The Utah State Legislature passed the Community Renewable Energy Act, a bill that creates a framework for communities to move towards using 100% renewably sourced electricity, at the tail-end of the 2019 general session.
“A lot of people didn't think it could happen in Utah,” Russo said, “but it did.”
Part of the Act requires municipalities to adopt a goal of achieving 100% of the annual electric energy supply for participating customers from renewable energy resources by 2030.
“So tonight,” Russo said to council, “the resolution before you is just to accelerate our existing community-wide goal by two years.”

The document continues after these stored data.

(* ===== verification/Reference.v ===== *)
(** * Executable instances of the crates

    Small instances of the interfaces of Crates.v that satisfy their laws.
    They make the models executable and show that the laws can hold; the
    theorems do not depend on them.  byteorder, subtle, rips-packets and
    treebitmap are given their documented behaviour; the cryptographic ones
    are toys with the right lengths and round trips. *)

From S2P Require Import Prelude Crates.

(* ------------------------------------------------------------------ *)
(** ** byteorder *)

Definition guard_len {A} (n : nat) (b : bytes) (a : A) : res A :=
  if bool_decide ((n ≤ length b)%nat) then Ok a else Panic "buffer too short".

Lemma guard_len_Ok {A} n b (a : A) : (n ≤ length b)%nat → guard_len n b a = Ok a.
Proof. intros. unfold guard_len. by rewrite bool_decide_eq_true_2. Qed.

Definition refByteOrder : ByteOrder := {|
  le_read_u32 b := guard_len 4 b (le_combine (take 4 b));
  le_read_u64 b := guard_len 8 b (le_combine (take 8 b));
  le_write_u32 n b := guard_len 4 b (le_split 4 n ++ drop 4 b);
  le_write_u64 n b := guard_len 8 b (le_split 8 n ++ drop 8 b);
  be_write_i64 n b := guard_len 8 b (be_split 8 n ++ drop 8 b);
  be_write_i32 n b := guard_len 4 b (be_split 4 n ++ drop 4 b);
|}.

#[export] Instance refByteOrderLaws : ByteOrderLaws refByteOrder.
Proof. split; intros; by apply guard_len_Ok. Qed.

(* ------------------------------------------------------------------ *)
(** ** Hash, comparison, public keys *)

Definition toy_digest (d : bytes) : Z :=
  foldl (fun h b => h + b + 1) 1 d.

Definition refBlake2 : Blake2 := {|
  blake2s n k d := le_split n (toy_digest (k ++ [Z.of_nat (length k)] ++ d));
|}.

#[export] Instance refBlake2Laws : Blake2Laws refBlake2.
Proof. split; intros; [apply length_le_split|apply is_bytes_le_split]. Qed.

Definition refSubtle : Subtle := {| ct_eq a b := if decide (a = b) then 1 else 0 |}.

#[export] Instance refSubtleLaws : SubtleLaws refSubtle.
Proof. split. intros a b _. simpl. by case_decide. Qed.

Definition refX25519 : X25519 := {| generate_public k := (fun b => (b + 1) mod 256) <$> k |}.

(* ------------------------------------------------------------------ *)
(** ** AEAD *)

Definition toy_tag (k n aad pt : bytes) : bytes := le_split 16 (toy_digest (k ++ n ++ aad ++ pt)).

Definition refAead : Aead := {|
  aead_encrypt k n aad pt :=
    if bool_decide (length k = 32%nat ∧ length n = 12%nat)
    then Ok ((fun b => Z.lxor b 85) <$> pt, toy_tag k n aad pt) else Panic "key or nonce length";
  aead_decrypt k n aad ct tag :=
    if bool_decide (length k = 32%nat ∧ length n = 12%nat)
    then let pt := (fun b => Z.lxor b 85) <$> ct in
         if decide (toy_tag k n aad pt = tag) then Ok pt else Err "authentication failed"
    else Panic "key or nonce length";
|}.

Lemma toy_xor_twice (pt : bytes) : (fun b => Z.lxor b 85) <$> ((fun b => Z.lxor b 85) <$> pt) = pt.
Proof.
  rewrite <-list_fmap_compose. rewrite <-(list_fmap_id pt) at 2. apply list_fmap_ext.
  intros i x _. simpl. by rewrite Z.lxor_assoc, Z.lxor_nilpotent, Z.lxor_0_r.
Qed.

#[export] Instance refAeadLaws : AeadLaws refAead.
Proof.
  split; simpl.
  - intros k n aad pt Hk Hn. rewrite bool_decide_eq_true_2 by done.
    do 2 eexists. split; [done|]. split; [apply length_fmap|apply length_le_split].
  - intros k n aad pt ct tag. case_bool_decide; [|done]. intros [= <- <-].
    rewrite toy_xor_twice. by rewrite decide_True by done.
  - intros k n aad ct tag Hk Hn. rewrite bool_decide_eq_true_2 by done. case_decide; [left|by right].
    eexists. split; [done|apply length_fmap].
Qed.

(* ------------------------------------------------------------------ *)
(** ** IP headers *)

Definition be_field (lo n : nat) (p : bytes) : Z := be_combine (take n (drop lo p)).

Definition refRips : Rips := {|
  ipv4_valid p := bool_decide ((20 ≤ length p)%nat);
  ipv4_source p := be_field 12 4 p;
  ipv4_destination p := be_field 16 4 p;
  ipv4_total_length p := be_field 2 2 p;
  ipv6_valid p := bool_decide ((40 ≤ length p)%nat);
  ipv6_source p := be_field 8 16 p;
  ipv6_destination p := be_field 24 16 p;
  ipv6_payload_length p := be_field 4 2 p;
|}.

Lemma be_field_u16 lo p : is_bytes p → is_u16 (be_field lo 2 p).
Proof.
  intros Hp. unfold be_field, be_combine, is_u16.
  assert (is_bytes (rev (take 2 (drop lo p)))) as Hb.
  { by apply List.Forall_rev, Forall_take, Forall_drop. }
  pose proof (le_combine_bound _ Hb) as Hbd. rewrite length_rev, length_take in Hbd.
  split; [lia|]. eapply Z.lt_le_trans; [apply Hbd|].
  change (2 ^ 16) with (256 ^ 2). apply Z.pow_le_mono_r; lia.
Qed.

#[export] Instance refRipsLaws : RipsLaws refRips.
Proof.
  split; simpl; intros; [apply bool_decide_eq_true|apply bool_decide_eq_true|..];
    by apply be_field_u16.
Qed.

(* ------------------------------------------------------------------ *)
(** ** Longest-prefix table *)

(** Tries the prefixes of [ip] of length [n], [n - 1], ..., 0. *)
Fixpoint scan_prefixes {V} (w ip : Z) (n : nat) (m : gmap (Z * Z) V) : option (Z * Z * V) :=
  match m !! prefix_of w ip (Z.of_nat n) with
  | Some v => Some ((prefix_of w ip (Z.of_nat n)).1, Z.of_nat n, v)
  | None => match n with O => None | S n' => scan_prefixes w ip n' m end
  end.

Definition refTreebitmap : Treebitmap := {|
  lut V := gmap (Z * Z) V;
  lut_new V w := ∅;
  lut_insert V w ip len v m := <[prefix_of w ip len := v]> m;
  lut_remove V w ip len m := delete (prefix_of w ip len) m;
  lut_longest_match V w ip m := scan_prefixes w ip (Z.to_nat w) m;
|}.

Lemma scan_prefixes_some {V} (w ip : Z) (n : nat) (m : gmap (Z * Z) V) (p len : Z) (v : V) :
  scan_prefixes w ip n m = Some (p, len, v) →
  0 ≤ len ≤ Z.of_nat n ∧ m !! prefix_of w ip len = Some v ∧
  ∀ len', len < len' ≤ Z.of_nat n → m !! prefix_of w ip len' = None.
Proof.
  induction n as [|n IH]; cbn [scan_prefixes]; intros H;
    destruct (m !! prefix_of w ip (Z.of_nat _)) eqn:E in H; simplify_eq.
  - split_and!; [lia|lia|done|intros; exfalso; lia].
  - split_and!; [lia|lia|done|intros; exfalso; lia].
  - destruct (IH H) as (H1 & H2 & H3). split_and!; [lia|lia|done|].
    intros len' Hl. destruct (decide (len' = Z.of_nat (S n))) as [->|]; [done|]. apply H3. lia.
Qed.

Lemma scan_prefixes_none {V} (w ip : Z) (n : nat) (m : gmap (Z * Z) V) :
  scan_prefixes w ip n m = None → ∀ len, 0 ≤ len ≤ Z.of_nat n → m !! prefix_of w ip len = None.
Proof.
  induction n as [|n IH]; cbn [scan_prefixes]; intros H len Hl;
    destruct (m !! prefix_of w ip (Z.of_nat _)) eqn:E in H; simplify_eq.
  - by replace len with (Z.of_nat 0) by lia.
  - destruct (decide (len = Z.of_nat (S n))) as [->|]; [done|]. apply IH; [done|lia].
Qed.

#[export] Instance refTreebitmapLaws : TreebitmapLaws refTreebitmap.
Proof.
  refine {| lut_view V w m := (m : lut (Treebitmap:=refTreebitmap) V) |}; simpl; try done.
  - intros V w ip m p len v Hw H. apply scan_prefixes_some in H as (H1 & H2 & H3).
    by rewrite Z2Nat.id in * by lia.
  - intros V w ip m H len Hl. eapply scan_prefixes_none; [done|]. rewrite Z2Nat.id; lia.
Defined.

The ordinance passed unanimously.
“That’s one I wish I could vote for,” said Mayor Emily Niehaus, “it's just very exciting.”
THE FUTURE OF CONSTRUCTION WASTE
The ongoing discussion of proposals to require the recycling of construction waste did not go nearly so smoothly.
A proposed ordinance would require new construction of over 5,000 square feet to recycle 50% of its construction waste. The ordinance proposed at the Aug. 13 meeting specified that construction debris as including asphalt, wood, porcelain, and concrete
“The idea is we're trying to get the contractors to either recycle or re-purpose or reuse this material,” said Sustainability Director Rosemary Russo.
The council questioned if the recycling plan was achievable as written.
“Nobody's gonna be surprised when I say I strongly support recycling at a construction site,” said Mayor Niehaus, referring to her role as founder of Community Rebuilds, a local construction nonprofit, “but I'm concerned about the wording here.”
The main concern of council members was a lack of clarity on what organizations would be able to receive and process recycled materials.
Councilman Mike Duncan cited comments from Evan Tyrrell, district manager of the Solid Waste Special Service District.
“He sounds like he's not going to be ready to handle it by the end of the year,” Jones said.
“I don't know that our partners in processing would be prepared for the volumes you're talking about,” agreed Moab City Manager Joel Linares.
The council agreed to lay aside the required construction recycling issue for the moment, to revisit in the future.
“Long term, I think that doing construction recycling is a great thing,” said Councilman Kalen Jones, “but I think more work needs to be done up front,” he said.